STEM education needs a systemic solution not band-aids
The Labour Party is promising $400 scholarships to encourage recent graduates in STEM subjects to become teachers. Look this isn’t a bad thing as such, and it’s at least an approach – but it’s a long, long way from being a solution.
Where are these graduates going to come from? The pipeline in some areas, such as physics, is bone dry. Why would they choose teaching over high-paying jobs? If there’s one thing that the shortage of graduates with STEM skills is, beyond deplorable, it’s a lesson in low supply and high demand make prices shoot upwards. Will a $16,000 scholarship really make in-demand graduates choose to become teachers? And if they do become teachers will they just join the flooded ranks of other unemployed teaching graduates waiting for a position to open up in a school?
I’m not suggesting that Labour’s policy is a bad one as such. But both sides of politics seem to suggest that the educational problems we face are all about money and are amenable to an easy fix. This is in spite of clear evidence that throwing money at the problem has not fixed anything in Australia, and the successful overseas countries have taken an entirely different approach.
I think it’s trite to use Finland and Estonia as exemplars of the solution we need. And I determinedly don’t want us to go down the horrendously driven route taken by countries like Korea. They are different societies to ours. But the one core point that is common between them and other successful nations is that when they recognised a problem with education they came up with, and implemented, a long-term plan to fundamentally change their approach.
We simply don’t have that – and there are no signs of that changing.
Part of the Australian problem is working out who is responsible for education. Education is lost between Federal and State politics which makes playing political games all too easy. Our, now entrenched, system of funding private schools is impossible to rationally justify and equally impossible to politically change. We are a society that doesn’t take education as seriously as our rhetoric suggests. We have bought into the idea that the budget must balance at the expense of spending money where it matters – and make no mistake throwing money is not the solution, but the solution requires money.

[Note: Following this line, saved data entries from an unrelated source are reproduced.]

Lemma lstrip_chars s c : c ∈ chars (Py.lstrip s) -> c ∈ chars s.
Proof.
  induction s as [|a s IH]; [auto|]. cbn [Py.lstrip].
  destruct (Py.isspace a); [|auto]. intros H. right. auto.
Qed.

Lemma rstrip_chars s c : c ∈ chars (Py.rstrip s) -> c ∈ chars s.
Proof.
  revert c. induction s as [|a s IH]; intros c; [auto|]. cbn [Py.rstrip].
  destruct (Py.rstrip s) as [|b t].
  - destruct (Py.isspace a); [inversion 1|].
    intros H. apply list_elem_of_singleton in H as ->. left.
  - intros H. apply elem_of_cons in H as [->|H]; [left | right; auto].
Qed.

Lemma lstrip_head s c t : Py.lstrip s = String c t -> Py.isspace c = false.
Proof.
  induction s as [|a s IH]; [discriminate|]. cbn [Py.lstrip].
  destruct (Py.isspace a) eqn:Ha; [exact IH|]. intros [= <- _]. exact Ha.
Qed.

Lemma rstrip_head c s :
  Py.isspace c = false -> exists t, Py.rstrip (String c s) = String c t.
Proof.
  intros Hc. cbn [Py.rstrip]. destruct (Py.rstrip s); rewrite ?Hc; eauto.
Qed.

Lemma rstrip_last s : forall pre c,
  Py.rstrip s = pre +:+ String c "" -> Py.isspace c = false.
Proof.
  induction s as [|a s IH]; intros pre c.
  - destruct pre; discriminate.
  - cbn [Py.rstrip]. destruct (Py.rstrip s) as [|b t] eqn:Hr.
    + destruct (Py.isspace a) eqn:Ha; [destruct pre; discriminate|].
      destruct pre as [|p pre]; [intros [= <-]; exact Ha|].
      intros [= _ H]. destruct pre; discriminate.
    + destruct pre as [|p pre]; [discriminate|].
      intros [= _ H]. apply (IH pre c). exact H.
Qed.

The problems we face in creating a solution are manifest; and so rather than tackle them we, as a country, slap on some band-aids and then look around in bewilderment when nothing changes. If the problem is as serious as the rhetoric would suggest, and it is, we need a cross-party cross-Federal/State solution in the context of a 20-year plan. But we need Year 1 to be now, not 2030.
That’s hard, and difficult, and dangerous politically: It’s also absolutely necessary. Any politician even brave enough to say that would get my vote.